Di antara pohon yang ditanam, terdapat spesies dengan status kritis menurut International Union for Conservation of Nature (IUCN). Salah satunya yaitu Pohon Sarangan (Castanopsis argentea), yang bibitnya diambil dari kawasan Gunung Kelud untuk kebutuhan konservasi.

Sekda Jateng Sumarno juga menanam Pohon Mranak (Castanopsis acuminatissima), jenis yang menjadi koleksi awal konservasi di Kebun Raya Baturraden.

Para peserta Trail Run menanam pohon langka di kawasan kebun raya sebagai upaya pelestarian dan konservasi alam ( Foto. : Dok.Setda Prop JT)

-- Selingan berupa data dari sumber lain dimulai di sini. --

(* ===== verification/ScaffoldModule.v ===== *)
(** * Adding a module: internal/scaffold/module.go

    Go's parser locates the [fabrin.New] call and the imports of main.go; the edit
    is two insertions.  Positions are offsets; a line number is a count of newlines
    ([//line] comments are not modelled). *)

From S2P Require Import Prelude GoStrings Token Paths ScaffoldTemplates Scaffold.

(** ** The syntax tree, as far as the code looks at it *)

Inductive node :=
| CallExpr (Fun : node) (Args : list node) (Lparen Rparen : nat)
| SelectorExpr (X : node) (Sel : string)
| Ident (name : string)
| Other (children : list node).

(** [ast.ImportSpec]: the path as it is written, quotes included. *)
Record ImportSpec := { Path : string; Pos : nat; End_ : nat }.

(** A declaration with the token [import] and its closing parenthesis, which is
    [NoPos], at offset 0, when there is none; or any other declaration. *)
Inductive decl :=
| ImportDecl (specs : list ImportSpec) (rparen : nat)
| OtherDecl (n : node).

Definition file : Type := list decl.

(** [ast.Inspect]: the node, then its children when the answer is true. *)
Fixpoint Inspect {S : Type} (f : node → S → bool * S) (n : node) (s : S) : S :=
  let all := fix all (ns : list node) (s : S) : S :=
    match ns with
    | [] => s
    | n :: ns' => all ns' (Inspect f n s)
    end in
  let '(go, s) := f n s in
  if negb go then s else
  match n with
  | CallExpr g args _ _ => all args (Inspect f g s)
  | SelectorExpr x sel => snd (f (Ident sel) (Inspect f x s))
  | Ident _ => s
  | Other ns => all ns s
  end.

Definition decl_node (d : decl) : node :=
  match d with ImportDecl _ _ => Other [] | OtherDecl n => n end.
Definition file_node (f : file) : node := Other (map decl_node f).

(** A call: its parentheses. *)
Record call := mkCall { Lparen : nat; Rparen : nat }.

Definition is_new_call (n : node) : option call :=
  match n with
  | CallExpr (SelectorExpr (Ident pkg) sel) _ l r =>
      if negb (String.eqb sel "New") then None
      else if String.eqb pkg "fabrin" then Some (mkCall l r) else None
  | _ => None
  end.

Definition visit (n : node) (found : option call) : bool * option call :=
  match found with
  | Some _ => (false, found)
  | None =>
      match is_new_call n with
      | Some c => (false, Some c)
      | None => (true, None)
      end
  end.

Definition findNewCall (f : file) : option call := Inspect visit (file_node f) None.

(** ** Positions *)

(** [strings.LastIndexByte] and [strings.IndexByte]. *)
Fixpoint LastIndexByte (s : string) (c : ascii) : option nat :=
  match s with
  | "" => None
  | String d s' =>
      match LastIndexByte s' c with
      | Some i => Some (S i)
      | None => if Ascii.eqb d c then Some 0 else None
      end
  end.
Fixpoint IndexByte (s : string) (c : ascii) : option nat :=
  match s with
  | "" => None
  | String d s' => if Ascii.eqb d c then Some 0 else S <$> IndexByte s' c
  end.

Definition nl : ascii := "010".

Definition startOfLine (src : string) (offset : nat) : nat :=
  match LastIndexByte (take_bytes offset src) nl with Some i => i + 1 | None => 0 end.
Definition endOfLine (src : string) (offset : nat) : nat :=
  match IndexByte (drop_bytes offset src) nl with Some i => offset + i | None => String.length src end.
Definition lineIndent (src : string) (offset : nat) : string :=
  let line := drop_bytes (startOfLine src offset) src in
  take_bytes (String.length line
              - String.length (trim_left (λ c, contains_byte c (" " +:+ tab)) line)) line.

(** [fset.Position(...).Line]. *)
Fixpoint count_byte (c : ascii) (s : string) : nat :=
  match s with
  | "" => 0
  | String d s' => (if Ascii.eqb d c then 1 else 0) + count_byte c s'
  end.
Definition line_of (src : string) (offset : nat) : nat := 1 + count_byte nl (take_bytes offset src).

(** ** The edits *)

Record edit := mkEdit { at_ : nat; text : string }.

Definition splice (src : string) (e : edit) : string :=
  take_bytes (at_ e) src +:+ text e +:+ drop_bytes (at_ e) src.

Definition insertArgument (src : string) (c : call) (name : string) : edit :=
  if (line_of src (Lparen c) =? line_of src (Rparen c))%nat
  then mkEdit (Rparen c) (", " +:+ name +:+ ".New()")
  else
    let indent := lineIndent src (Rparen c) +:+ tab in
    mkEdit (startOfLine src (Rparen c)) (indent +:+ name +:+ ".New()," +:+ newline).

(** The siblings around the import path: the last of those before it in string
    order, and the first of the others. *)
Fixpoint neighbours (prefix importPath : string) (before after : option ImportSpec) (specs : list ImportSpec)
    : option ImportSpec * option ImportSpec :=
  match specs with
  | [] => (before, after)
  | imp :: specs' =>
      let path := Trim (Path imp) dq in
      if negb (HasPrefix path prefix) then neighbours prefix importPath before after specs'
      else if str_ltb path importPath then neighbours prefix importPath (Some imp) after specs'
      else neighbours prefix importPath before (match after with None => Some imp | _ => after end) specs'
  end.

Fixpoint import_decl (f : file) : option (list ImportSpec * nat) :=
  match f with
  | [] => None
  | ImportDecl specs rparen :: _ => Some (specs, rparen)
  | OtherDecl _ :: f' => import_decl f'
  end.

Definition insertImport (src : string) (f : file) (importPath : string) : result string edit :=
  match import_decl f with
  | None => Err "fabrin: no import block in the generated main.go"
  | Some (specs, rparen) =>
      let prefix := fst (split_last importPath) in
      match neighbours prefix importPath None None specs with
      | (Some before, _) =>
          Ok (mkEdit (endOfLine src (End_ before))
                (newline +:+ lineIndent src (End_ before) +:+ dq +:+ importPath +:+ dq))
      | (None, Some after) =>
          Ok (mkEdit (startOfLine src (Pos after))
                (lineIndent src (Pos after) +:+ dq +:+ importPath +:+ dq +:+ newline))
      | (None, None) =>
          Ok (mkEdit (startOfLine src rparen) (newline +:+ tab +:+ dq +:+ importPath +:+ dq +:+ newline))
      end
  end.

(** ** Names *)

Definition goKeywords : list string :=
  ["break"; "case"; "chan"; "const"; "continue";
   "default"; "defer"; "else"; "fallthrough"; "for";
   "func"; "go"; "goto"; "if"; "import";
   "interface"; "map"; "package"; "range"; "return";
   "select"; "struct"; "switch"; "type"; "var"].

Section module.
Context `{Unicode} `{RuneClasses}.

Definition badPackageName (name : string) : string :=
  "fabrin: module name " +:+ Quote name
  +:+ " is not a valid Go package name — letters, digits and underscore only, not starting with a digit".

(** The loop over the runes; [i > 0] holds from the second on. *)
Fixpoint check_runes (name : string) (first : bool) (rs : list (Z * nat)) : option string :=
  match rs with
  | [] => None
  | (r, _) :: rs' =>
      if IsLetter r || (r =? 95)%Z then check_runes name false rs'
      else if IsDigit r && negb first then check_runes name false rs'
      else Some (badPackageName name)
  end.

Definition validPackageName (name : string) : option string :=
  if String.eqb (TrimSpace name) "" then Some "fabrin: module name is empty — try `fabrin startapp billing`"
  else if existsb (String.eqb name) goKeywords then
    Some ("fabrin: " +:+ Quote name +:+ " is a Go keyword and cannot be a package name")
  else check_runes name true (runes name).

(** ** Generating *)

(** [Module]. *)
Record AppModule := mkModule { module_Name : string; module_Dir : string }.

(** [moduleFiles], with [Sprintf] applied. *)
Definition moduleFiles (name : string) : list (string * string) :=
  [("module.go.tmpl", name +:+ ".go"); ("module_test.go.tmpl", name +:+ "_test.go")].

Section generate.
Context (faults : nat → option fault).
(** [parser.ParseFile], for a file name and its text. *)
Context (ParseFile : string → string → result string file).

Definition not_a_project (path : string) : string :=
  "fabrin: " +:+ path +:+ " not found — run this inside a Fabrin project (it needs go.mod and a main.go wiring modules in newApp)".

(** [strings.CutPrefix]. *)
Definition CutPrefix (s prefix : string) : option string :=
  if HasPrefix s prefix then Some (drop_bytes (String.length prefix) s) else None.

(** The loop over the lines of go.mod, up to the first module line. *)
Fixpoint module_line (lines : list string) : string :=
  match lines with
  | [] => ""
  | line :: lines' =>
      match CutPrefix (TrimSpace line) "module " with
      | Some rest => TrimSpace rest
      | None => module_line lines'
      end
  end.

Definition projectModulePath (dir : string) : IO string :=
  let gomod := path_join [dir; "go.mod"] in
  raw ← wrap (λ _, not_a_project gomod) (ReadFile faults gomod);
  let modulePath := module_line (SplitByte nl raw) in
  if String.eqb modulePath "" then fail ("fabrin: no module line in " +:+ gomod)
  else
    let main := path_join [dir; "main.go"] in
    found ← wrap (λ _, not_a_project main) (Stat faults main);
    if found : bool then mret modulePath else fail (not_a_project main).

(** [wire] after main.go is read. *)
Definition wire_text (mainPath src modulePath name : string) : result string string :=
  match ParseFile mainPath src with
  | Err err => Err ("fabrin: " +:+ mainPath +:+ " does not parse, so it cannot be edited safely: " +:+ err)
  | Ok f =>
      match findNewCall f with
      | None => Err ("fabrin: no fabrin.New(...) call found in " +:+ mainPath +:+ " — wire " +:+ name +:+ ".New() in yourself")
      | Some c =>
          let importPath := modulePath +:+ "/" +:+ name in
          let argEdit := insertArgument src c name in
          impEdit ← insertImport src f importPath;
          let out := splice (splice src argEdit) impEdit in
          match ParseFile mainPath out with
          | Err err => Err ("fabrin: wiring " +:+ name +:+ " produced a " +:+ mainPath
                            +:+ " that does not parse — this is a bug, please report it: " +:+ err)
          | Ok edited =>
              match findNewCall edited with
              | None => Err ("fabrin: wiring " +:+ name +:+ " lost the fabrin.New call in " +:+ mainPath
                             +:+ " — this is a bug, please report it")
              | Some _ => Ok out
              end
          end
      end
  end.

Definition wire (mainPath modulePath name : string) : IO string :=
  src ← wrap (λ err, "fabrin: read " +:+ mainPath +:+ ": " +:+ err) (ReadFile faults mainPath);
  of_result (wire_text mainPath src modulePath name).

(** The loop of [writePackage]. *)
Fixpoint write_module_files (data : gmap string string) (pkgDir : string) (fs : list (string * string)) : IO () :=
  match fs with
  | [] => mret ()
  | (tmpl, path) :: fs' =>
      rendered ← of_result (render tmpl data);
      let out := path_join [pkgDir; path] in
      _ ← wrap (λ err, "fabrin: write " +:+ out +:+ ": " +:+ err) (WriteFile faults out rendered);
      write_module_files data pkgDir fs'
  end.

Definition writePackage (m : AppModule) (pkgDir modulePath : string) : IO () :=
  _ ← wrap (λ err, "fabrin: create " +:+ pkgDir +:+ ": " +:+ err) (MkdirAll faults pkgDir);
  write_module_files (moduleData (module_Name m) modulePath (path_Base modulePath) ("/" +:+ module_Name m))
    pkgDir (moduleFiles (module_Name m)).

Definition GenerateModule (m : AppModule) : IO () :=
  _ ← checked (validPackageName (module_Name m));
  let dir := if String.eqb (module_Dir m) "" then "." else module_Dir m in
  let mainPath := path_join [dir; "main.go"] in
  modulePath ← projectModulePath dir;
  let pkgDir := path_join [dir; module_Name m] in
  found ← attempt (Stat faults pkgDir);
  _ ← match found with
      | Ok true => fail ("fabrin: " +:+ pkgDir +:+ " already exists — module " +:+ Quote (module_Name m)
                         +:+ " is already part of this project")
      | Err err => fail ("fabrin: " +:+ pkgDir +:+ ": " +:+ err)
      | Ok false => mret ()
      end;
  wired ← wire mainPath modulePath (module_Name m);
  _ ← writePackage m pkgDir modulePath;
  wrap (λ err, "fabrin: write " +:+ mainPath +:+ ": " +:+ err) (WriteFile faults mainPath wired).

End generate.
End module.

“Kebun Raya Baturraden adalah kawasan konservasi dan pelestarian flora. Tugas utama di sini adalah mengidentifikasi tanaman yang populasinya mulai menurun di wilayah Jawa Tengah untuk kemudian dilestarikan,” jelas Sumarno.

Ditegaskan pentingnya menjaga ekosistem lereng Gunung Slamet sebagai kawasan resapan air. Ketersediaan air sangat menentukan keberlanjutan irigasi dan suplai air baku bagi masyarakat. Penurunan tanah di wilayah Pantai Utara (Pantura) dipicu kebutuhan air besar dari pengambilan air tanah. Karena itu, pelestarian area resapan di perbukitan dan pegunungan menjadi sangat penting.

Sumarno berharap kegiatan konservasi dapat melibatkan lebih banyak unsur pemerintah dan masyarakat. Selain menjaga ketahanan air, langkah ini sekaligus menjadi upaya pencegahan bencana seperti banjir dan longsor.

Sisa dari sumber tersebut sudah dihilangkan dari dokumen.